*The data*.

Lemma mine_grown bs now txs s o s' :
  node_inv bs s -> transaction_block_keeper config = None -> Forall hash_consistent txs ->
  do_mine_block config now txs s = Ret (Some (o, s')) ->
  exists b, node_inv (bs ++ [b]) s' /\ grown [b] txs s s'.
Proof using evm_gas separates.
  intros I Hk Hc Hm.
  destruct (mine_step bs now txs s o s' I Hm) as (r & os & [_ _ (inner & M3 & M3') -> M5 _ M7] & I').
  destruct (executes_included _ _ _ _ _ _ _ _ M3) as (Hh & Htx & Hl & Hin).
  assert (tx_hashes [bi_block (ex_block r)] = PoolTransaction.hash <$> ex_included r) as Hb.
  { unfold tx_hashes. simpl. rewrite app_nil_r, Htx, <- list_fmap_compose. apply list_fmap_ext. intros i t Ht.
    symmetry. apply (proj1 (Forall_forall _ _) Hc). apply Hin. by apply list_elem_of_lookup_2 in Ht. }
  exists (bi_block (ex_block r)). split; [done|]. rewrite Hk in M5. split; rewrite ?Hb.
  - by rewrite M3'.
  - done.
  - intros x Hx. rewrite M5. apply store_block_mined_ne; [done|]. by rewrite Hh.
  - intros x (t & -> & Ht)%list_elem_of_fmap. apply list_elem_of_fmap. exists t. by split; [|apply Hin].
Qed.

Lemma mine_all_grown l : forall bs s s',
  node_inv bs s -> transaction_block_keeper config = None -> Forall hash_consistent (l ≫= snd) ->
  mine_all l s = Ret (Some s') ->
  exists bs1, node_inv (bs ++ bs1) s' /\ grown bs1 (l ≫= snd) s s' /\ length bs1 = length l.
Proof using evm_gas separates.
  induction l as [|[now txs] l IH]; intros bs s s' I Hk Hc Hm; cbn [mine_all] in Hm.
  { simplify_eq. exists []. rewrite app_nil_r. split; [done|]. split; [|done]. by split. }
  rewrite bind_cons in *. cbn [snd] in *. apply Forall_app in Hc as [Hc1 Hc2].
  apply exec_bind_Ret in Hm as ([[o s1]|] & Hd & Hm); [|done].
  destruct (mine_grown bs now txs s o s1 I Hk Hc1 Hd) as (b & I1 & G1).
  destruct (IH (bs ++ [b]) s1 s' I1 Hk Hc2 Hm) as (bs1 & I2 & G2 & Hlen).
  exists (b :: bs1). rewrite <- app_assoc in I2. split; [done|]. split; [|simpl; lia].
  assert (tx_hashes (b :: bs1) = tx_hashes [b] ++ tx_hashes bs1) as Ht by (unfold tx_hashes; simpl; by rewrite app_nil_r).
  split.
  - by rewrite (gr_snapshots _ _ _ _ G2), (gr_snapshots _ _ _ _ G1).
  - by rewrite (gr_active _ _ _ _ G2), (gr_active _ _ _ _ G1).
  - intros x. rewrite Ht, not_elem_of_app. intros [Hx1 Hx2].
    by rewrite (gr_mined _ _ _ _ G2), (gr_mined _ _ _ _ G1).
  - intros x. rewrite Ht, fmap_app, !elem_of_app. intros [Hx|Hx].
    + left. by apply (gr_from _ _ _ _ G1).
    + right. by apply (gr_from _ _ _ _ G2).
Qed.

*Prompt*.
Show every line of the data in which the word "destruct" appears.

*Answer to the problem*.
  destruct (mine_step bs now txs s o s' I Hm) as (r & os & [_ _ (inner & M3 & M3') -> M5 _ M7] & I').
  destruct (executes_included _ _ _ _ _ _ _ _ M3) as (Hh & Htx & Hl & Hin).
  destruct (mine_grown bs now txs s o s1 I Hk Hc1 Hd) as (b & I1 & G1).
  destruct (IH (bs ++ [b]) s1 s' I1 Hk Hc2 Hm) as (bs1 & I2 & G2 & Hlen).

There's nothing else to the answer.